O chefe de jogos da Microsoft discutiu como a empresa planeja abordar a utilização do vasto catálogo de jogos da Activision Blizzard.
A fabricante do Xbox finalmente concluiu a aquisição da Activision Blizzard por US$ 69 bilhões na semana passada.
Ao fechar o maior negócio de todos os tempos da indústria de jogos (e da Microsoft), a fabricante do Xbox assumiu a propriedade de franquias incluindo Call of Duty, Warcraft, Diablo, Guitar Hero, Tony Hawk’s Pro Skater, Overwatch, Crash Bandicoot e muito mais.
“A quantidade de franquias que temos agora em nosso portfólio é inspiradora e assustadora”, disse Phil Spencer ao podcast oficial do Xbox. “Sinto que temos que ser grandes guardiões do conteúdo que tocamos. São memórias de pessoas em diferentes plataformas, em diferentes décadas.
“E quero ter certeza de que quando voltarmos e visitarmos algo, faremos isso com toda a nossa capacidade, uma equipe motivada que quer trabalhar em algo e fazer a diferença, não apenas criar algo para ganho financeiro, ou criar algo para um anúncio de relações públicas e não entregar o produto.
“Então, vou começar com as equipes e pelo que elas são apaixonadas, e é por isso que estou animado para fazer essas visitas [ao estúdio] e depois veremos isso.”

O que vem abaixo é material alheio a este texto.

(** X16.  A reference that is neither a dictionary nor a string, and a
    dictionary without a [distinguishedName], stop the three membership
    operations before any call to the library: with [ValueError] "User
    passed as an unsupported data type" ("Group ..." where a group is
    expected) in the first case and [KeyError] in the second.
    [user_is_member_of_group] looks at the user first, and at the group
    once the user is resolved. *)
Theorem reference_without_dn_raises (self : EasyAD.t) (r : ref)
    (base : option libarg) (credentials : option (gmap string cfgval))
    (json_safe : bool) (h : list event) :
  dead_reference r ->
  EasyAD.get_all_user_groups W self r base credentials json_safe h
    = (Raise (reference_error "User" r), []) /\
  EasyAD.get_all_users_in_group W self r base credentials json_safe h
    = (Raise (reference_error "Group" r), []) /\
  (forall group,
     EasyAD.user_is_member_of_group W self r group base credentials h
     = (Raise (reference_error "User" r), [])) /\
  (forall user dn,
     given_dn user = Some dn ->
     EasyAD.user_is_member_of_group W self user r base credentials h
     = (Raise (reference_error "Group" r), [])).
Proof.
  intros Hdead.
  assert (forall base credentials json_safe h,
            EasyAD.resolve_user_dn W self r base credentials json_safe h
            = (Raise (reference_error "User" r), []) /\
            EasyAD.resolve_group_dn W self r base credentials json_safe h
            = (Raise (reference_error "Group" r), [])) as Hres.
  { intros. destruct r as [d|s|]; simpl in *; [|done|done].
    unfold lift, getitem. by rewrite Hdead. }
  repeat split.
  - unfold EasyAD.get_all_user_groups, and_then.
    by rewrite (proj1 (Hres _ _ _ _)).
  - unfold EasyAD.get_all_users_in_group, and_then.
    by rewrite (proj2 (Hres _ _ _ _)).
  - intros group. unfold EasyAD.user_is_member_of_group. unfold and_then at 1.
    by rewrite (proj1 (Hres _ _ _ _)).
  - intros user dn Hdn. unfold EasyAD.user_is_member_of_group.
    unfold and_then at 1.
    rewrite (proj1 (resolve_given_dn self user _ base credentials false h Hdn)).
    unfold and_then at 1.
    by rewrite (proj2 (Hres _ _ _ _)).
Qed.

End GivenDN.

(** ** The further properties on the sample data *)

Lemma example_base_dn :
  EasyAD.base_or_default example_client None
  = Ok (ArgCfg (CStr "dc=example,dc=com")).
Proof. vm_compute. reflexivity. Qed.

Lemma lookup_calls_witness :
  session_of example_world [] (EasyAD.config example_client)
    (Some (credentials_of "bob" "secret"))
    (ArgCfg (CStr "dc=example,dc=com")) (EasyAD.user_filter "bob")
    EasyAD.default_user_attributes
    (@EasyAD.get_user floor_runtime example_world example_client "bob" None
       (Some (credentials_of "bob" "secret")) None false []).2 /\
  session_of example_world [] (EasyAD.config example_client)
    (Some (credentials_of "bob" "secret"))
    (ArgCfg (CStr "dc=example,dc=com")) (EasyAD.group_filter "staff")
    EasyAD.default_group_attributes
    (@EasyAD.get_group floor_runtime example_world example_client "staff" None
       (Some (credentials_of "bob" "secret")) None false []).2.
Proof.
  destruct (@lookup_calls floor_runtime example_world example_client [])
    as [Huser Hgroup].
  split.
  - pose proof (Huser "bob" None (Some (credentials_of "bob" "secret")) None
                  false _ _ (surjective_pairing _)) as Hcalls.
    rewrite example_base_dn in Hcalls. exact Hcalls.
  - pose proof (Hgroup "staff" None (Some (credentials_of "bob" "secret"))
                  None false _ _ (surjective_pairing _)) as Hcalls.
    rewrite example_base_dn in Hcalls. exact Hcalls.
Defined.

Spencer continuou: “Acho que fizemos um bom trabalho como Xbox, não acho que fizemos um trabalho A+ ao olhar para nossas franquias e revisitá-las. É sempre uma troca entre o que você faz de novo e voltar e fazer algo.
“Acho que com o Game Pass, talvez possamos escolher algumas franquias todos os anos e quase fazer uma ‘revisita’ – acabei de inventar esse termo, então não é uma marca, não está em uma caixa.
“Mas você sabe, eu brinco com coisas como Hexen só porque me lembro de jogar quando era criança. Não tenho planos para isso, mas acho que quando você olha para todas as franquias que fazem parte de nossas equipes, há uma oportunidade para voltarmos atrás, mesmo que seja apenas para reconhecer o momento e o que essas coisas significaram nos jogos. história, e fazer algo certo com ela, disponibilizá-la às pessoas através do Game Pass. Acho que há uma oportunidade – não há um plano para isso – mas há uma oportunidade. “
Spencer disse que apoiaria totalmente a revisitação de títulos mais antigos pelo estúdio se fosse uma direção que eles quisessem seguir, “porque acho que há um tesouro incrível de coisas que podemos tocar novamente”, mas sugeriu que fazer isso não era algo. que o Xbox exigiria.
Ele disse que isso se aplica ao Xbox Game Studios, não apenas à Activision Blizzard, e elogiou o trabalho que a Bethesda fez na recente remasterização do Quake 2.

Spencer foi então questionado se havia algum jogo ou franquia que ele estivesse pessoalmente entusiasmado com os jogadores potencialmente explorando pela primeira vez ou redescobrindo.
“Específico para a Activision e a Blizzard, há alguns momentos na história da Activision – você mencionou Tony Hawk, você mencionou Guitar Hero, até coisas como Skylanders – que foram momentos em que as equipes inovaram fora das expectativas”, disse ele.
“O que você quer dizer com vou carregar uma guitarra de plástico, conectá-la ao meu console e tocar? Tipo, isso nunca vai funcionar até que funcione. E então todos disseram, bem, é claro que iria funcionar. Você sabe, Skylanders, mais ou menos da mesma maneira.”
Spencer disse que algumas das franquias às quais ele está mais profundamente conectado são aquelas que ele jogou em sua juventude, como a aventura de texto Zork da Infocom e o jogo de aventura King’s Quest da Sierra.
“O mais importante é que os tratemos com o respeito que merecem e não transformemos isso em uma forma de apenas fazermos, como eu disse, um momento de relações públicas ou qualquer outra coisa.”